Ciężko uczynić to w przypadku kogoś,
kto pokierował naród ku sprawiedliwości i
poruszył miliardy ludzi na świecie.
Spróbujmy przekroczyć fakty:
urodzony w czasie I Wojny Światowej,
z dala od zgiełku władzy,
chłopiec wypasający bydło,
uczący się od starszyzny plemienia Mambu.
Madiba jawi się jako ostatni wielki wyzwoliciel
minionego wieku. Jak Gandhi,
zainicjował ruch oporu,
który miał nikłe szanse powodzenia.
Przemawiał w imieniu
uciśnionych, mówiąc o
moralnej potrzebie sprawiedliwości rasowej.
W okresie Kennedy'ego i Chruszczowa
przeszedł brutalne zniewolenie,
które trwało do ostatnich dni Zimnej Wojny.
Po wyjściu z więzienia, podobnie jak Abraham Lincoln,
utrzymał kraj w jedności bez użycia siły,
pomimo zagrażającego mu rozpadu.
Jak amerykańscy ojcowie założyciele ustanowił
konstytucyjne prawo dbające o wolność przyszłych pokoleń.
Oddanie demokracji,
rządy prawa,
zostały usankcjonowane nie tylko dzięki
jego elekcji, ale również gotowości do oddania
władzy po jednej kadencji.
Rozmach
jego życia,
zakres osiągnięć, powszechne uznanie,
kuszą, aby wspominać Nelsona Mandelę
jako ikonę, radosną i pogodną,
oderwaną od przyziemnych spraw małych ludzi,
ale Madiba oparł się
takiemu bezdusznemu portretowi.
[owacje]
Zamiast tego, dzielił się
wątpliwościami i obawami,
pomyłkami, jak również zwycięstwami.
Mówił, że nie jest świętym,
o ile nie myśli się o świętym jak o grzeszniku,
który wciąż próbuje.
Potrafił przyznać się do niedoskonałości,
zawsze towarzyszył mu dobry humor,
nawet figlarność, pomimo ciężaru jaki dźwigał,
za co go kochaliśmy.
Nie był z marmuru, był człowiekiem z krwi i kości,
synem i mężem, ojcem
i przyjacielem, dlatego tak wiele
nas nauczył, i wciąż uczy,
Nie wszystko co osiągnął było nieuniknione,
w jego wzniosłym życiu, widzimy człowieka
który zasłużył na miejsce w historii dzięki walce
i sprytowi, a także wytrwałości i wierze.

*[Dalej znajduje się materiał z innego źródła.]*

(** X11. A 200 response whose JSON body is not an object (a list, a
    string, a number, null) makes [fetch_with_retry] raise AttributeError:
    the body is printed with [data.keys()] before it is returned. This
    holds after any number of retried 429 responses. *)
Theorem fetch_with_retry_not_an_object (url : string) (w : World)
    (k fuel : nat) (data : JSON) :
  (∀ i, (i < k)%nat → throttled (reply w url i)) →
  status_code (reply w url k) = 200 →
  json (reply w url k) = Some data →
  ¬ is_object data →
  fetch_with_retry (S k + fuel) url w =
  (Some (Raise AttributeError), later w url (S k) (10 * Z.of_nat k)).
Proof.
  intros Hk H200 Hjson Hobj.
  replace (S k + fuel)%nat with (k + S fuel)%nat by lia.
  rewrite fetch_retries by done. cbn [fetch_with_retry].
  rewrite requests_get_later, reply_later, Nat.add_0_r, Hjson, H200.
  cbn. rewrite later_later.
  replace (k + 1)%nat with (S k) by lia.
  replace (10 * Z.of_nat k + 0) with (10 * Z.of_nat k) by lia.
  by destruct data.
Qed.

Lemma fetch_with_retry_not_an_object_witness :
  fetch_with_retry 1 "u"
    (Samples.start (λ _ _, mkResponse 200 (Some (JArr [JStr "NA1_1"])))) =
  (Some (Raise AttributeError),
   mkWorld (λ _ _, mkResponse 200 (Some (JArr [JStr "NA1_1"]))) ["u"] 0).
Proof.
  assert (Hnone : ∀ i, (i < 0)%nat →
            throttled (reply (Samples.start (λ _ _,
              mkResponse 200 (Some (JArr [JStr "NA1_1"])))) "u" i))
    by (intros i Hi; lia).
  exact (fetch_with_retry_not_an_object "u" _ 0 0 (JArr [JStr "NA1_1"])
           Hnone eq_refl eq_refl (λ H, H)).
Defined.

(** X12. Every response whose status is neither 200 nor 429 ends
    [fetch_with_retry] with [None] after that one request, whether its
    body parses or not; [_safe_get] gives up like this only on 401, 403
    and 404. On another status, a 500 say, followed by a 200, [_safe_get]
    with at least two attempts returns the body of the 200, where
    [fetch_with_retry] has returned [None]. *)
Theorem fetchers_differ_on_errors (url : string) (w : World)
    (fuel n : nat) (data : JSON) :
  status_code (reply w url 0) ≠ 200 →
  status_code (reply w url 0) ≠ 429 →
  fetch_with_retry (S fuel) url w = (Some (Ok None), later w url 1 0) ∧
  (gives_up (reply w url 0) →
   _safe_get url (S n) w = (Ok None, later w url 1 0)) ∧
  (¬ gives_up (reply w url 0) →
   status_code (reply w url 1) = 200 →
   json (reply w url 1) = Some data →
   _safe_get url (S (S n)) w = (Ok (Some data), later w url 2 0)).
Proof.
  intros H200 H429. split; [|split].
  - cbn [fetch_with_retry]. rewrite requests_get_later.
    destruct (json (reply w url 0)); [|done].
    destruct (Z.eqb_spec (status_code (reply w url 0)) 200); [done|].
    destruct (Z.eqb_spec (status_code (reply w url 0)) 429); [done|].
    by destruct (_ =? 403).
  - apply safe_get_gives_up.
  - intros Hgive H200' Hjson.
    rewrite safe_get_step by done. cbn [throttles].
    destruct (Z.eqb_spec (status_code (reply w url 0)) 429); [done|].
    erewrite safe_get_200.
    + by rewrite later_later.
    + by rewrite reply_later.
    + by rewrite reply_later.
Qed.

Lemma fetchers_differ_on_errors_witness :
  fetch_with_retry 3 "u"
    (mkWorld Samples.net_mixed ["u"] 10) =
    (Some (Ok None), mkWorld Samples.net_mixed ["u"; "u"] 10) ∧
  _safe_get "u" 2 (mkWorld Samples.net_mixed ["u"] 10) =
    (Ok (Some Samples.match_body),
     mkWorld Samples.net_mixed ["u"; "u"; "u"] 10).
Proof.
  destruct (fetchers_differ_on_errors "u"
              (mkWorld Samples.net_mixed ["u"] 10) 2 0 Samples.match_body)
    as (Hfetch & _ & Hsafe); [discriminate|discriminate|].
  split; [exact Hfetch|].
  apply Hsafe; [|reflexivity|reflexivity].
  rewrite gives_up_status. vm_compute. lia.
Defined.

(** The requests and the sleep of [_safe_get], for any number of
    attempts. *)
Lemma safe_get_effects url n : ∀ w,
  ∃ k naps,
    (k ≤ n)%nat ∧ 0 ≤ naps ≤ 10 * Z.of_nat k ∧
    (_safe_get url n w).2 = later w url k naps ∧
    (∀ e, (_safe_get url n w).1 = Raise e →
          e = JSONDecodeError ∧
          ∃ j, (j < n)%nat ∧ status_code (reply w url j) = 200 ∧
               json (reply w url j) = None).
Proof.
  induction n as [|n IH]; intros w.
  - exists 0%nat, 0. split; [lia|]. split; [lia|].
    split; [simpl; by rewrite later_0|]. intros e. simpl. discriminate.
  - cbn [_safe_get]. rewrite requests_get_later.
    destruct (Z.eqb_spec (status_code (reply w url 0)) 200) as [H200|H200].
    { exists 1%nat, 0. split; [lia|]. split; [lia|].
      destruct (json (reply w url 0)) eqn:Hjson; cbn.
      - split; [done|]. discriminate.
      - split; [done|]. intros e [= <-]. split; [done|].
        exists 0%nat. split; [lia|]. done. }
    destruct (status_code (reply w url 0) =? 429).
    { destruct (IH (time_sleep 10 (later w url 1 0)))
        as (k & naps & Hk & Hnaps & Hw & Hraise).
      exists (1 + k)%nat, (10 + naps). split; [lia|]. split; [lia|].
      rewrite time_sleep_later in Hw, Hraise. rewrite later_later in Hw.
      split; [rewrite time_sleep_later, Hw; f_equal; lia|].
      intros e He. rewrite time_sleep_later in He.
      destruct (Hraise e He) as (-> & j & Hj & H1 & H2).
      split; [done|]. exists (S j). split; [lia|].
      rewrite reply_later in H1, H2. done. }
    destruct (bool_decide _).
    { exists 1%nat, 0. split; [lia|]. split; [lia|]. cbn.
      split; [done|]. discriminate. }
    destruct (IH (later w url 1 0)) as (k & naps & Hk & Hnaps & Hw & Hraise).
    exists (1 + k)%nat, (0 + naps). split; [lia|]. split; [lia|].
    rewrite later_later in Hw. split; [done|].
    intros e He. destruct (Hraise e He) as (-> & j & Hj & H1 & H2).
    split; [done|]. exists (S j). split; [lia|].
    rewrite reply_later in H1, H2. done.
Qed.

Mówi nam, co jest możliwe,
nie tylko na kartach historii, ale także
w naszym życiu.
Mandela pokazał nam moc działania
w podejmowaniu ryzyka w imię idei.
Był prawy, bo po ojcu odziedziczył
dumną niepokorność,
silne poczucie uczciwości.
Podzielał z milionami czarnych i kolorowych Południowoafrykańczyków
złość zrodzoną z tysięcy upokorzeń
zniewag, niezapamiętanych chwil
chęci walki z systemem, który zniewolił,
jak mawiał, mój lud
jak inni wielcy Afrykańskiego Kongresu Narodowego,
Zulusi i Tambosi,
[owacje]
Madiba poskromił swój gniew
kierując pragnienie walki na stworzenie
programów i strategii działań,
pozwalające mężczyznom i kobietom upomnieć się
o godność daną od Boga.
Zaakceptował również konsekwencje swoich działań,
wiedząc, że stając przeciw potężnej niesprawiedliwości
ponosi wysoką cenę.
Walczyłem przeciwko dominacji białych i dominacji
czarnych
Ceniłem ideę demokratycznego i wolnego społeczeństwa,
w którym wszyscy żyją razem w harmonii i
na równych zasadach, jest to ideał,
dla którego pragnę żyć
i go osiągnąć, a jeśli zajdzie potrzeba
jestem gotów za niego umrzeć.
[owacje]
Mandela nauczył nas siły działania
ale również siły idei,
znaczenia rozsądku i debaty,
potrzeby nauki od zwolenników,
jak i opozycjonistów,
rozumiał,
że idei nie zatrzymają więzienne mury
lub kula snajpera.
Jego proces stał się aktem oskarżenia przeciwko apartheidowi,
nie tylko dzięki jego elokwencji i zaciekłości,
ale właśnie jego prawniczego przygotowania.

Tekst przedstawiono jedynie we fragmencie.